# Exercise details:
Output must match the data below exactly from its first line through the line that contains "it, and the", with no other line.

# Extracted material:
=== Section Start ===
(** C5. The summary invariant fails on what the adapters hand over.  The
    total of a successful static-analysis result is the number of findings,
    but a bucket counts the findings whose severity is the string that names
    it, and the severity of a finding whose native level spells a member of
    Object.prototype is that member: such a finding is in the total and in
    no bucket, so the buckets add up to less than the total. *)
Theorem runStaticAnalysis_summary_misses_inherited_severities
    (env : Runtime.Env) (repoPath : string) (w : Runtime.World)
    (a b c : list FindingObj) :
  Runtime.slither env repoPath = Returns a ->
  Runtime.solhint env repoPath = Returns b ->
  Runtime.patternChecks env repoPath = Returns c ->
  exists r,
    Runtime.outcome (Runtime.runStaticAnalysis env repoPath) w = Returns r
    /\ sa_success r = true
    /\ Runtime.deref
         (Runtime.worldAfter (Runtime.runStaticAnalysis env repoPath) w)
         (sa_findings r)
       = a ++ b ++ c
    /\ s_total (sa_summary r) = length (a ++ b ++ c)
    /\ bucketSum (sa_summary r)
       = length (List.filter hasNamedSeverity (a ++ b ++ c))
    /\ (Exists (fun f => asSeverity (o_severity f) = None) (a ++ b ++ c) ->
        (bucketSum (sa_summary r) < s_total (sa_summary r))%nat).
Proof.
  intros Ha Hb Hc.
  unfold Runtime.outcome, Runtime.worldAfter, Runtime.runStaticAnalysis,
    Runtime.analyzers, Runtime.bind, Runtime.tryCatch, Runtime.DateNow,
    Runtime.emit, Runtime.newArray, Runtime.readArray, Runtime.ret,
    Runtime.deref.
  rewrite Ha, Hb, Hc. cbn. rewrite lookup_snoc_new. cbn.
  eexists. split; [reflexivity|].
  cbn [sa_success sa_findings sa_summary]. rewrite lookup_snoc_new.
  split; [reflexivity|]. split; [reflexivity|]. split; [reflexivity|].
  rewrite Runtime_buckets. split; [reflexivity|].
  cbn [s_total Runtime.summarize].
  generalize (a ++ b ++ c). intros l Hex.
  induction Hex as [f l Hf|f l _ IH]; cbn [List.filter length].
  - unfold hasNamedSeverity at 1. rewrite Hf.
    pose proof (List.filter_length_le hasNamedSeverity l). lia.
  - destruct (hasNamedSeverity f); cbn [length]; lia.
Qed.

(** The failing input of C5: Slither reports one detector whose impact is
    the string constructor. *)
Lemma runStaticAnalysis_summary_misses_inherited_severities_witness :
  exists o r,
    runSlither (Some [constructorDetector]) = [o]
    /\ o_severity o = SevInherited "constructor"
    /\ Runtime.outcome
         (Runtime.runStaticAnalysis
            (runtimeEnv acceptingSink (fun l => l)
               (runSlither (Some [constructorDetector])) [] [])
            demoPath)
         (runtimeWorld false)
       = Returns r
    /\ sa_success r = true
    /\ s_total (sa_summary r) = 1%nat
    /\ bucketSum (sa_summary r) = 0%nat.
Proof.
  destruct (runStaticAnalysis_summary_misses_inherited_severities
              (runtimeEnv acceptingSink (fun l => l)
                 (runSlither (Some [constructorDetector])) [] [])
              demoPath (runtimeWorld false)
              (runSlither (Some [constructorDetector])) [] [])
    as (r & Hr & Hok & _ & Htotal & Hbuckets & _); try reflexivity.
  eexists _, r. split; [reflexivity|]. split; [reflexivity|].
  split; [exact Hr|]. split; [exact Hok|].
  split; [exact Htotal|exact Hbuckets].
Defined.

(** ** The order of findings that have no priority score *)

(** With a finding that has no score among them the comparator is not
    consistent, and the sort leaves what the engine leaves. *)
Lemma Runtime_sortByPriority_kept env l :
  Runtime.consistentComparator l = false ->
  Runtime.engineSort env l = l ->
  Runtime.sortByPriority env l = l.
Proof.
  intros Hc Hkeep. unfold Runtime.sortByPriority. rewrite Hc, Hkeep.
  now destruct (bool_decide (l ≡ₚ l)).
Qed.

(** C10. The findings a run returns and persists need not be sorted.  The
    comparator of the sort subtracts two priority scores, and the score of
    a finding whose confidence is none of high, medium and low is NaN.
    Slither reports one detector of impact Low and confidence Certain, and
    the pattern checks one finding of score 14.  The comparator returns NaN
    on them, so it is not a consistent comparison function and the order is
    left to the engine; but whatever the engine leaves, the list in the
    returned result and in the report holds a finding without a score next
    to the finding of score 14, and is in no descending order of priority.
    When the engine leaves the array as it is, which is what an insertion
    that reads NaN as a tie does, the list is the concatenation of the
    analyzers' outputs. *)
Theorem runAudit_returns_unscored_findings_unsorted
    (sink : nat -> Runtime.Message -> Completion unit)
    (engine : list FindingObj -> list FindingObj) (botReady : bool) :
  let a := runSlither (Some [certainDetector]) in
  let c := vaultPatternFindings in
  let run := Runtime.runAudit (runtimeEnv sink engine a [] c) demoRequest in
  let w' := Runtime.worldAfter run (runtimeWorld botReady) in
  exists r s p rep returned,
    a = [s] /\ c = [p]
    /\ o_confidence s = "certain"
    /\ Runtime.calculatePriorityScore s = None
    /\ Runtime.calculatePriorityScore p = Some 14
    /\ Runtime.outcome run (runtimeWorld botReady) = Returns r
    /\ ar_success r = true
    /\ Runtime.deref w' (ar_findings r) = returned
    /\ Runtime.files w' !! "/app/memory/audit-1000/audit-report.json"
       = Some rep
    /\ Runtime.rp_findings rep = returned
    /\ returned ≡ₚ a ++ c
    /\ ~ StronglySorted Runtime.scoreGe returned
    /\ (engine (a ++ c) = a ++ c -> returned = a ++ c).
Proof.
  intros a c run w'. subst run w'.
  pose (left := Runtime.sortByPriority (runtimeEnv sink engine a [] c) (a ++ c)).
  assert (Hperm : left ≡ₚ a ++ c) by apply Runtime_sortByPriority_Permutation.
  assert (Hkeep : engine (a ++ c) = a ++ c -> left = a ++ c).
  { intro H. apply Runtime_sortByPriority_kept; [reflexivity|exact H]. }
  unfold Runtime.outcome, Runtime.worldAfter.
  rewrite (runtimeEnv_ext sink engine
             (fun l => if decide (l = a ++ c) then left
                       else Runtime.sortByPriority
                              (runtimeEnv sink engine a [] c) l))
    by (intro l; destruct (decide (l = a ++ c)) as [->|]; reflexivity).
  clearbody left.
  assert (Hlist : exists s0 p0, a ++ c = [s0; p0])
    by (vm_compute; eexists _, _; reflexivity).
  destruct Hlist as (s0 & p0 & Hlist). rewrite Hlist in Hperm.
  apply Permutation_sym, Permutation_length_2_inv in Hperm.
  vm_compute in Hlist. injection Hlist as <- <-.
  destruct Hperm as [-> | ->]; destruct botReady.
  all: do 5 eexists.
  all: do 10 (split; [vm_compute; reflexivity|]).
  all: split; [apply (bool_decide_unpack _); vm_compute; exact I|].
  all: split; [|exact Hkeep].
  all: intro Hs; apply StronglySorted_inv in Hs as [_ Hs].
  all: apply Forall_inv in Hs; exact Hs.
Qed.

(** ** The five findings of the notification *)

(** C7. The findings of the notification need not be the findings of
    highest priority in descending order.  On the two findings of the run
    above, of which one has no score, all findings are handed to the
    notification (5 is more than their number), in an order that is not
    descending whatever the engine leaves.  And when Slither reports five
    detectors whose confidence is Certain and the pattern checks one
    finding of severity high and score 14, then with an engine that leaves
    the array as it is (an insertion that reads NaN as a tie does) the
    first five of the concatenation go into the notification, and the only
    finding that has a priority score is left out. *)
Theorem top5_notification_leaves_out_the_scored_finding
    (sink : nat -> Runtime.Message -> Completion unit)
    (engine : list FindingObj -> list FindingObj) :
  (let a := runSlither (Some [certainDetector]) in
   let c := vaultPatternFindings in
   let run := Runtime.runAudit (runtimeEnv sink engine a [] c) demoRequest in
   let w' := Runtime.worldAfter run (runtimeWorld true) in
   exists r top,
     Runtime.outcome run (runtimeWorld true) = Returns r
     /\ Runtime.messages w'
        = [ Runtime.MsgAuditStart "https://github.com/acme/vault" "audit-1000";
            Runtime.MsgCloneComplete "https://github.com/acme/vault" 1;
            Runtime.MsgStaticAnalysisComplete 0 1 0 2 top;
            Runtime.MsgAuditComplete r ]
     /\ top ≡ₚ a ++ c
     /\ ~ StronglySorted Runtime.scoreGe top)
  /\ (let a := runSlither (Some (replicate 5 certainDetector)) in
      let c := vaultPatternFindings in
      let run := Runtime.runAudit (runtimeEnv sink engine a [] c) demoRequest in
      let w' := Runtime.worldAfter run (runtimeWorld true) in
      engine (a ++ c) = a ++ c ->
      exists r p,
        c = [p]
        /\ o_severity p = SevOf high
        /\ Runtime.calculatePriorityScore p = Some 14
        /\ length a = 5%nat
        /\ forallb
             (fun s => bool_decide (Runtime.calculatePriorityScore s = None)) a
           = true
        /\ Runtime.outcome run (runtimeWorld true) = Returns r
        /\ ar_success r = true
        /\ Runtime.deref w' (ar_findings r) = a ++ c
        /\ Runtime.messages w'
           = [ Runtime.MsgAuditStart "https://github.com/acme/vault" "audit-1000";
               Runtime.MsgCloneComplete "https://github.com/acme/vault" 1;
               Runtime.MsgStaticAnalysisComplete 0 1 0 6 a;
               Runtime.MsgAuditComplete r ]
        /\ p ∉ a).
Proof.
  split.
  - intros a c run w'. subst run w'.
    pose (left := Runtime.sortByPriority (runtimeEnv sink engine a [] c) (a ++ c)).
    assert (Hperm : left ≡ₚ a ++ c) by apply Runtime_sortByPriority_Permutation.
    unfold Runtime.outcome, Runtime.worldAfter.
    rewrite (runtimeEnv_ext sink engine
               (fun l => if decide (l = a ++ c) then left
                         else Runtime.sortByPriority
                                (runtimeEnv sink engine a [] c) l))
      by (intro l; destruct (decide (l = a ++ c)) as [->|]; reflexivity).
    clearbody left.
    assert (Hlist : exists s0 p0, a ++ c = [s0; p0])
      by (vm_compute; eexists _, _; reflexivity).
    destruct Hlist as (s0 & p0 & Hlist). rewrite Hlist in Hperm.
    apply Permutation_sym, Permutation_length_2_inv in Hperm.
    vm_compute in Hlist. injection Hlist as <- <-.
    destruct Hperm as [-> | ->].
    all: do 2 eexists.
    all: do 2 (split; [vm_compute; reflexivity|]).
    all: split; [apply (bool_decide_unpack _); vm_compute; exact I|].
    all: intro Hs; apply StronglySorted_inv in Hs as [_ Hs].
    all: apply Forall_inv in Hs; exact Hs.
  - intros a c run w' Hkeep. subst run w'.
    unfold Runtime.outcome, Runtime.worldAfter.
    rewrite (runtimeEnv_ext sink engine
               (fun l => if decide (l = a ++ c) then a ++ c
                         else Runtime.sortByPriority
                                (runtimeEnv sink engine a [] c) l)).
    2:{ intro l. destruct (decide (l = a ++ c)) as [->|]; [|reflexivity].
        symmetry. apply Runtime_sortByPriority_kept; [reflexivity|exact Hkeep]. }
    do 2 eexists.
    do 9 (split; [vm_compute; reflexivity|]).
    intro Hin. apply (bool_decide_pack _) in Hin. vm_compute in Hin. exact Hin.
Qed.
(** the optional exponent part: a letter of [marks], an optional sign and at
    least one digit; otherwise the exponent is 0 *)
Definition read_exponent (marks : ascii * ascii) (s : cstr) : Z :=
  match s with
  | c :: r =>
      if Ascii.eqb c (fst marks) || Ascii.eqb c (snd marks) then
        let '(sgn, r2) := read_sign r in
        let ds := take_while isdigit r2 in
        if nonempty ds
        then (if sgn then - digits_val 10 ds else digits_val 10 ds)
        else 0
      else 0
  | [] => 0
  end.

(** integer and fraction digits around an optional point *)
Definition read_mantissa (isd : ascii -> bool) (s : cstr) : cstr * cstr * cstr :=
  let ip := take_while isd s in
  let s3 := drop_while isd s in
  match s3 with
  | c :: r =>
      if Ascii.eqb c "." then (ip, take_while isd r, drop_while isd r)
      else (ip, [], s3)
  | [] => (ip, [], [])
  end.

Definition strtof_dec (sgn : bool) (s : cstr) : option float :=
  let '(ip, fp, rest) := read_mantissa isdigit s in
  if negb (nonempty ip) && negb (nonempty fp) then None
  else
    let D := digits_val 10 (ip ++ fp) in
    let k := read_exponent ("e"%char, "E"%char) rest - Z.of_nat (length fp) in
    Some (if D =? 0 then S754_zero sgn
          else if 0 <=? k then F32.of_ratio sgn (D * 10 ^ k) 1
          else F32.of_ratio sgn D (Z.to_pos (10 ^ (- k)))).

Definition strtof_hex (sgn : bool) (s : cstr) : option float :=
  let '(ip, fp, rest) := read_mantissa isxdigit s in
  if negb (nonempty ip) && negb (nonempty fp) then None
  else
    let H := digits_val 16 (ip ++ fp) in
    let e := read_exponent ("p"%char, "P"%char) rest - 4 * Z.of_nat (length fp) in
    Some (if H =? 0 then S754_zero sgn
          else binary_normalize F32.prec F32.emax (if sgn then - H else H) e false).

Definition strtof (s : cstr) : option float :=
  let '(sgn, s2) := read_sign (drop_while isspace s) in
  if is_prefix_ci (lit "inf") s2 then Some (S754_infinity sgn)
  else if is_prefix_ci (lit "nan") s2 then Some F32.NAN
  else if is_prefix_ci (lit "0x") s2 then
    match strtof_hex sgn (skipn 2 s2) with
    | Some v => Some v
    | None => Some (S754_zero sgn)
    end
  else strtof_dec sgn s2.

Definition parse_float_or (s : cstr) (fallback : float) : float :=
  if negb (nonempty s) then fallback
  else match strtof s with
       | Some v => v
       | None => fallback
       end.

(** ** Reading a file line by line

    A file is the list of its bytes; a read error ends the file. *)

Fixpoint fatfs_gets_loop (len : nat) (fp buf : list ascii)
  : list ascii * list ascii :=
  match fp with
  | [] => (buf, [])
  | ch :: fp' =>
      let buf' := if (length buf <? len - 1)%nat then buf ++ [ch] else buf in
      if Ascii.eqb ch LF then (buf', fp') else fatfs_gets_loop len fp' buf'
  end.

(** [fatfs_gets(buf, len, fp)]: the return value, the buffer and the rest
    of the file *)
Definition fatfs_gets (len : nat) (fp : list ascii)
  : bool * list ascii * list ascii :=
  if (len <=? 1)%nat then (false, [], fp)
  else let '(buf, rest) := fatfs_gets_loop len fp [] in
       (nonempty buf, buf, rest).

(** the buffers of [while (fatfs_gets(buf, sizeof buf, fp))] *)
Fixpoint read_lines_fuel (fuel : nat) (fp : list ascii) : list (list ascii) :=
  match fuel with
  | O => []
  | S f =>
      match fatfs_gets (Z.to_nat MAX_LINE) fp with
      | (true, buf, rest) => buf :: read_lines_fuel f rest
      | (false, _, _) => []
      end
  end.

Definition read_lines (fp : list ascii) : list (list ascii) :=
  read_lines_fuel (length fp) fp.

(** ** Statistics *)

Record stats_t : Type := mk_stats {
  n : Z;
  mean : float; p25 : float; p50 : float; p75 : float;
  minv : float; maxv : float; stddev : float
}.

Definition cmp_float_asc (x y : float) : Z :=
  if F32.lt x y then -1 else if F32.gt x y then 1 else 0.

(** [qsort(v, n, sizeof(float), cmp_float_asc)].  The C library leaves the
    algorithm open; every sort gives the same array when the comparison is
    a total order on the values, and an insertion sort stands for it. *)
Fixpoint sort_insert (x : float) (l : list float) : list float :=
  match l with
  | [] => [x]
  | y :: r => if 0 <? cmp_float_asc x y then y :: sort_insert x r else x :: l
  end.

Definition qsort_float (l : list float) : list float :=
  fold_right sort_insert [] l.

(** [safe_copy_sort]; the allocation is taken to succeed *)
Definition safe_copy_sort (src : list float) : list float := qsort_float src.

Definition at_index (v : list float) (i : Z) : float :=
  if i <? 0 then F32.NAN else nth (Z.to_nat i) v F32.NAN.

Definition percentile_sorted (v : list float) (q : float) : float :=
  let n := Z.of_nat (length v) in
  if n <=? 0 then F32.NAN
  else if F32.le q F32.zero then at_index v 0
  else if F32.ge q F32.f_1 then at_index v (n - 1)
  else
    let pos := F32.mul q (F32.of_Z (n - 1)) in
    let i := F32.floor_int pos in
    let j := F32.ceil_int pos in
    let t := F32.sub pos (F32.of_Z i) in
    F32.add (F32.mul (F32.sub F32.f_1 t) (at_index v i))
            (F32.mul t (at_index v j)).

Definition stats_empty : stats_t :=
  mk_stats 0 F32.NAN F32.NAN F32.NAN F32.NAN F32.NAN F32.NAN F32.NAN.

(** the first loop of [calc_stats_from_vec]: sum, minimum and maximum *)
Definition sum_min_max (src : list float) (first : float)
  : float * float * float :=
  fold_left
    (fun '(sum, mn, mx) v =>
       (F32.add sum v,
        (if F32.lt v mn then v else mn),
        (if F32.gt v mx then v else mx)))
    src (F32.zero, first, first).
(** ** Further operations of [ColumnGroupUtils] *)

(** [comparator(num1, num2, threshold)] *)
Definition comparator (num1 num2 threshold : number) : bool :=
  less (sub num2 (div threshold (of_Z 2))) num1
  && less num1 (add num2 (div threshold (of_Z 2))).

(** [calculateGhostWidth]; [positionLeft column] is what the source reads
    as [column.preview.element.position().left]. *)
Definition calculateGhostWidth (g : ColumnGroup) (positionLeft : Column -> number)
    (groupPosition : GroupPositionCache) (currentPos : number) (column : Column)
    (modifyColumnInPair : string) (maxGhostWidth : MaxGhostWidth) : number :=
  let ghostWidth := sub currentPos (groupLeft groupPosition) in
  if decide (modifyColumnInPair = "left") then
    let singleColumnWidth :=
      add (positionLeft column) (div (groupOuterWidth groupPosition) (of_Z (gridSize g))) in
    let ghostWidth :=
      if lessEq ghostWidth singleColumnWidth then singleColumnWidth else ghostWidth in
    if lessEq (ghostLeft maxGhostWidth) currentPos
    then sub (ghostLeft maxGhostWidth) (groupLeft groupPosition)
    else ghostWidth
  else if decide (modifyColumnInPair = "right") then
    if lessEq currentPos (ghostRight maxGhostWidth)
    then sub (ghostRight maxGhostWidth) (groupLeft groupPosition)
    else ghostWidth
  else ghostWidth.

(** The test of both shrink searches:
    [getColumnWidth(c) > getSmallestColumnWidth()]. *)
Definition shrinkable (g : ColumnGroup) (s : DataStores) (c : Column) : bool :=
  less (getSmallestColumnWidth (gridSize g)) (getColumnWidth g s c).

(** For a grid size the text [getSmallestColumnWidth] snaps and the
    rounded width of one grid unit both read as the percentage of
    [i = 1], which is above 0. *)
Definition smallestOk (gridSize : Z) : bool :=
  let unit := div hundred (of_Z gridSize) in
  let one := percentageOf unit 1 in
  bool_decide (parseFloat (toFixed (parseFloat (toString unit)) (fixedDigits unit)) = one)
  && bool_decide (getRoundedColumnWidth unit = one)
  && less zero one.

Definition smallestOkUpTo (n : nat) : bool :=
  forallb (λ k, smallestOk (Z.of_nat k)) (seq 1 n).

(** A candidate of [determineColumnWidths] for the grid index [i]. *)
Definition candidateAt (g : ColumnGroup) (side : string) (i : Z) (cand : ColumnWidth) : Prop :=
  forColumn cand = side
  ∧ name cand = pretty i +:+ "/" +:+ pretty (gridSize g)
  ∧ width cand = percentage (gridSize g) i.

(** Two columns of 600 pixels each in a group of 1200 pixels. *)
Definition twoColumns (c : Column) : Preview := previewAt (Z.of_nat c * 600) 600.
Definition group1200 : GroupPositionCache :=
  {| groupLeft := zero; groupOuterWidth := of_Z 1200 |}.

(** The history at the start of a gesture. *)
Definition emptyHistory : ResizeHistory := {| historyLeft := []; historyRight := [] |}.

(** Three columns of 400 pixels each. *)
Definition threeColumns (c : Column) : Preview := previewAt (Z.of_nat c * 400) 400.

(** * The PageBuilder WYSIWYG form element

    Source: [js/form/element/wysiwyg.js], the extension of the UI
    component [Magento_Ui/js/form/element/wysiwyg].  The component is an
    object of observables and plain properties; its methods and the
    listeners it registers run one at a time (JavaScript is single
    threaded), so each is a function on the state.  What the component
    asks of its collaborators (the PageBuilder constructor, the event bus,
    the DOM observer, jQuery, the timers of underscore) is recorded as it
    is asked: calls in [effects], callbacks handed to [_.delay] and
    [_.defer] in [timers], to be run later. *)

Module Wysiwyg.

(** Calls made to collaborators. *)
Inductive Effect :=
  | NewPageBuilder            (* new PageBuilder(this.wysiwygConfigData(), this.initialValue) *)
  | EventsOn (event : string) (* events.on('stage:' + id + ':' + event, ...) *)
  | WhenDone                  (* jQuery.when(renderDeferred, fullScreenDeferred).done(...) *)
  | Async                     (* $.async({component, selector}, this.disableDomObserver) *)
  | DisableNode               (* domObserver.disableNode(node) *)
  | Trigger (id : option nat) (* events.trigger('stage:' + this.pageBuilder.id + ':toggleFullscreen', {}) *)
  | ModalCss (v : string).    (* this.modal.css({transform: v, transition: v}) *)

#[global] Instance Effect_eq_dec : EqDecision Effect.
Proof. solve_decision. Defined.

(** Callbacks waiting in a timer. *)
Inductive Timer :=
  | HideStage   (* _.delay(..., 185): transitionOut(false); visiblePageBuilder(false) *)
  | AnimateIn.  (* _.defer(...): transition(true) *)

#[global] Instance Timer_eq_dec : EqDecision Timer.
Proof. solve_decision. Defined.

Record Component := {
  transition : bool;
  transitionOut : bool;
  visiblePageBuilder : bool;
  isComponentInitialized : bool;
  loading : bool;
  (** the truth of [wysiwygConfigData()['pagebuilder_button']] *)
  pagebuilderButton : bool;
  (** [false], or the PageBuilder object, known by its [id] *)
  pageBuilder : option nat;
  isWithinModal : bool;
  (** [false], or the jQuery object of the modal ([true] here) *)
  modal : bool;
  value : string;
  (** the variables of [initPageBuilderListeners]: whether the listeners
      exist, the two deferreds (resolved or not) and [rendered] *)
  listening : bool;
  renderDeferred : bool;
  fullScreenDeferred : bool;
  rendered : bool;
  effects : list Effect;
  timers : list Timer;
}.

(** The [defaults] of the component, with the configuration it is given. *)
Definition defaults (button : bool) (initialValue : string) : Component :=
  {| transition := false; transitionOut := false; visiblePageBuilder := false;
     isComponentInitialized := false; loading := false; pagebuilderButton := button;
     pageBuilder := None; isWithinModal := false; modal := false; value := initialValue;
     listening := false; renderDeferred := false; fullScreenDeferred := false;
     rendered := false; effects := []; timers := [] |}.

Section Setters.

Context (c : Component).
=== Section End ===
# Written response:
(** C5. The summary invariant fails on what the adapters hand over.  The
    total of a successful static-analysis result is the number of findings,
    but a bucket counts the findings whose severity is the string that names
    it, and the severity of a finding whose native level spells a member of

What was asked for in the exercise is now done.